ABOUT THIS EXERCISE:
Please return every line of the records below that holds the word "TransitionRecord".

INPUT:
(* ===== verification/WriterStore.v ===== *)
(** * The writer tables and their operations (crates/meta-store)

    Which processing contract may write, how a store moves from one contract to the
    next, and the latches that keep ordinary writers out meanwhile
    (writer_transition_store.rs, processing_contract_transition.rs, contract_delta.rs,
    import_processing_contract.rs).  The tables the machine touches are the fields of
    [Db]; a row check of the schema is a boolean function, and a statement that would
    break it is the storage error SQLite reports.  A store call is one transaction: it
    either commits the [Db] it computed or leaves the old one.  SHA-256 is the
    parameter of [Identity].  The theorems are in [WriterTransition]. *)

From Stdlib Require Import ZArith String.
From stdpp Require Import prelude gmap.
From S2P Require Import Prelude Collections Text Identity Health.
Import Health.Store.

Local Open Scope Z_scope.

Inductive MetaStoreError :=
| Storage
| StorageInvariant
| InvalidTransition
| InvalidValue
| NotFound
| ImmutableIdentityConflict.

(** ** Processing contracts (import_processing_contract.rs) *)

Definition CONTRACT_FIELD_MAX_BYTES : Z := 64.
Definition CLASSIFIER_EPOCH : str := lit "precision_first_v4".
Definition PROMOTED_EPOCH_PREFIX : str := lit "precision_first_v4_linear_".

Inductive ClassifierEpochSource := Deterministic | LocalLinearPromotion.

Definition classifier_epoch_parse (value : str) : option ClassifierEpochSource :=
  if str_eqb value CLASSIFIER_EPOCH then Some Deterministic
  else
    match strip_prefix PROMOTED_EPOCH_PREFIX value with
    | None => None
    | Some suffix =>
        if negb (str_len suffix =? 12) || negb (forallb is_lower_hexdigit (utf8 suffix))
        then None
        else Some LocalLinearPromotion
    end.

Definition validate_contract_field (value : str) : result unit MetaStoreError :=
  if is_empty value
     || (CONTRACT_FIELD_MAX_BYTES <? str_len value)
     || existsb (λ b, (b =? 0) || (b =? 10) || (b =? 13) || (b =? 9)) (utf8 value)
  then Err InvalidValue
  else Ok tt.

Record ContractParts := MkParts {
  primary_parse_version : str;
  ocr_parse_version : str;
  derived_schema_version : str;
  parts_classifier_epoch : str;
}.

#[export] Instance ContractParts_eq_dec : EqDecision ContractParts.
Proof. solve_decision. Defined.

Record ImportProcessingContract := MkContract {
  contract_id : str;
  contract_parts : ContractParts;
}.

#[export] Instance ImportProcessingContract_eq_dec : EqDecision ImportProcessingContract.
Proof. solve_decision. Defined.

(** [append_part] writes the same length-prefixed field as the content identities. *)
Definition contract_preimage (p : ContractParts) : list Z :=
  concat (map content_addressed_part
    [utf8 (lit "resume-ir.import-processing-contract.v1");
     utf8 (primary_parse_version p); utf8 (ocr_parse_version p);
     utf8 (derived_schema_version p); utf8 (parts_classifier_epoch p)]).

Section store.
Context `{Sha256}.

Definition contract_new (p : ContractParts) : result ImportProcessingContract MetaStoreError :=
  let? _ := validate_contract_field (primary_parse_version p) in
  let? _ := validate_contract_field (ocr_parse_version p) in
  let? _ := validate_contract_field (derived_schema_version p) in
  match classifier_epoch_parse (parts_classifier_epoch p) with
  | None => Err InvalidValue
  | Some _ => Ok (MkContract (digest_str (content_digest_from_bytes (contract_preimage p))) p)
  end.

Definition from_stored_parts (id : str) (p : ContractParts)
    : result ImportProcessingContract MetaStoreError :=
  let? contract := contract_new p in
  if str_eqb (contract_id contract) id then Ok contract else Err StorageInvariant.

(** [FromStr for ImportProcessingContractId]. *)
Definition contract_id_from_str (value : str) : result str MetaStoreError :=
  match content_digest_from_str value with
  | Some digest => Ok (digest_str digest)
  | None => Err InvalidValue
  end.

(** ** Deltas between contracts (contract_delta.rs) *)

Inductive ContractDeltaKind :=
| DeltaNone | PrimaryParser | OcrParser | DerivedSchema | ClassifierEpochDelta | Multiple | Unknown.

Inductive ContractTransitionStrategy :=
| AlreadyActiveStrategy | PdfRootRescan | OcrRequeue | ClassifierReclassify | DerivedRebuild
| Unsupported.

Record ContractDelta := MkDelta {
  delta_kind : ContractDeltaKind;
  delta_strategy : ContractTransitionStrategy;
  primary_changed : bool;
  ocr_changed : bool;
  derived_changed : bool;
  classifier_changed : bool;
}.

Definition delta_between (committed : option ImportProcessingContract)
    (desired : ImportProcessingContract) : ContractDelta :=
  match committed with
  | None => MkDelta Unknown Unsupported true true true true
  | Some committed =>
      if str_eqb (contract_id committed) (contract_id desired)
      then MkDelta DeltaNone AlreadyActiveStrategy false false false false
      else
        let c := contract_parts committed in
        let d := contract_parts desired in
        let primary := negb (str_eqb (primary_parse_version c) (primary_parse_version d)) in
        let ocr := negb (str_eqb (ocr_parse_version c) (ocr_parse_version d)) in
        let derived := negb (str_eqb (derived_schema_version c) (derived_schema_version d)) in
        let classifier := negb (str_eqb (parts_classifier_epoch c) (parts_classifier_epoch d)) in
        let changed := length (List.filter (λ b, b) [primary; ocr; derived; classifier]) in
        if (changed =? 0)%nat then MkDelta Unknown Unsupported primary ocr derived classifier
        else if (1 <? changed)%nat then MkDelta Multiple Unsupported primary ocr derived classifier
        else if primary then MkDelta PrimaryParser PdfRootRescan primary ocr derived classifier
        else MkDelta (if ocr then OcrParser else if classifier then ClassifierEpochDelta
                      else DerivedSchema)
               Unsupported primary ocr derived classifier
  end.

(** ** Outcomes (processing_contract_transition.rs) *)

Inductive WriterContractTransitionOutcome :=
| OutcomeAlreadyActive
| OutcomeTargetCommitted
| OutcomeTransitionRequired
| OutcomeTransitionInProgress
| OutcomeBlockedByRunningOwner
| OutcomePersistedStateInvalid
| OutcomeUnsupportedTransition
| OutcomeRuntimeUnavailable.

Definition is_strategy_active (s : ContractTransitionStrategy) : bool :=
  match s with AlreadyActiveStrategy => true | _ => false end.

Definition is_unsupported (s : ContractTransitionStrategy) : bool :=
  match s with Unsupported => true | _ => false end.

Definition observe_writer_contract_transition (committed : option ImportProcessingContract)
    (desired : ImportProcessingContract) (running_task_count : Z)
    : ContractDelta * WriterContractTransitionOutcome :=
  let delta := delta_between committed desired in
  if is_strategy_active (delta_strategy delta) then (delta, OutcomeAlreadyActive)
  else if is_unsupported (delta_strategy delta) then (delta, OutcomeUnsupportedTransition)
  else if 0 <? running_task_count then (delta, OutcomeBlockedByRunningOwner)
  else (delta, OutcomeTransitionRequired).

Definition campaign_domain_for (strategy : ContractTransitionStrategy) : option str :=
  match strategy with
  | AlreadyActiveStrategy => None
  | PdfRootRescan => Some (lit "pdf_root_rescan")
  | OcrRequeue => Some (lit "ocr_requeue")
  | ClassifierReclassify => Some (lit "classifier_reclassify")
  | DerivedRebuild => Some (lit "derived_rebuild")
  | Unsupported => Some (lit "unsupported")
  end.

(** ** Tables *)

(** The single row of [writer_authority_state]. *)
Record Authority := MkRow {
  a_health_state : HealthState;
  a_health_reason : option str;
  a_transition_phase : option WriterTransitionPhase;
  a_active_transition_id : option str;
  a_claim_fence_epoch : Z;
  a_committed_contract_id : option str;
  a_desired_contract_id : option str;
  a_last_completed_transition_id : option str;
  a_updated_at : Z;
}.

Definition health_state_eqb (x y : HealthState) : bool :=
  match x, y with
  | Store.Ready, Store.Ready | Store.Transitioning, Store.Transitioning
  | Store.Unavailable, Store.Unavailable | Store.Blocked, Store.Blocked => true
  | _, _ => false
  end.

Definition is_none {A} (o : option A) : bool := match o with None => true | Some _ => false end.

(** The row checks of schema v34. *)
Definition authority_check (a : Authority) : bool :=
  (0 <=? a_claim_fence_epoch a) && (0 <=? a_updated_at a)
  && match a_health_state a with
     | Store.Ready => is_none (a_health_reason a) && is_none (a_active_transition_id a)
     | Store.Transitioning =>
         negb (is_none (a_active_transition_id a))
         && match a_transition_phase a with
            | None | Some WriterReady => false
            | Some _ => true
            end
     | Store.Unavailable | Store.Blocked => negb (is_none (a_health_reason a))
     end.

(** A row of [writer_contract_transition]. *)
Record TransitionRecord := MkTransition {
  tr_source_contract_id : option str;
  tr_target_contract_id : str;
  tr_desired_product_version : str;
  tr_desired_schema_version : Z;
  tr_source_generation : option str;
  tr_source_visible_epoch : Z;
  tr_phase : WriterTransitionPhase;
  tr_attempt : Z;
  tr_claim_fence_epoch : Z;
  tr_running_task_count : Z;
  tr_queued_task_count : Z;
  tr_failure_class : option str;
  tr_retryable : bool;
  tr_campaign_id : option str;
  tr_created_at : Z;
  tr_updated_at : Z;
  tr_completed_at : option Z;
}.

Definition digest_text (s : str) : bool := negb (is_none (content_digest_from_str s)).

Definition transition_check (t : TransitionRecord) : bool :=
  digest_text (tr_target_contract_id t)
  && (0 <? Z.of_nat (length (tr_desired_product_version t)))
  && (Z.of_nat (length (tr_desired_product_version t)) <=? 64)
  && (34 <=? tr_desired_schema_version t) && (0 <=? tr_source_visible_epoch t)
  && (1 <=? tr_attempt t) && (0 <=? tr_claim_fence_epoch t)
  && (0 <=? tr_running_task_count t) && (0 <=? tr_queued_task_count t)
  && match tr_failure_class t with
     | None => true
     | Some c => str_in c [lit "blocked_by_running_owner"; lit "persisted_state_invalid";
                           lit "unsupported_transition"; lit "runtime_unavailable"]
     end
  && (0 <=? tr_created_at t) && (tr_created_at t <=? tr_updated_at t)
  && match tr_completed_at t with None => true | Some c => tr_created_at t <=? c end.

Record Campaign := MkCampaign {
  cp_transition_id : str;
  cp_target_contract_id : str;
  cp_affected_domain : str;
  cp_state : str;
  cp_created_at : Z;
  cp_updated_at : Z;
}.

Inductive ImportTaskStatus := Queued | Running | Completed | FailedRetryable | FailedPermanent.

#[export] Instance ImportTaskStatus_eq_dec : EqDecision ImportTaskStatus.
Proof. solve_decision. Defined.

(** A row of [import_task] with its contract binding and cancellation request. *)
Record TaskRow := MkTask {
  t_id : str;
  t_root_path : str;
  t_status : ImportTaskStatus;
  t_queued_at : Z;
  t_started_at : option Z;
  t_finished_at : option Z;
  t_updated_at : Z;
  t_contract : str;
  t_cancelled : option Z;
}.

ANSWER BOX:
Record TransitionRecord := MkTransition {
Definition transition_check (t : TransitionRecord) : bool :=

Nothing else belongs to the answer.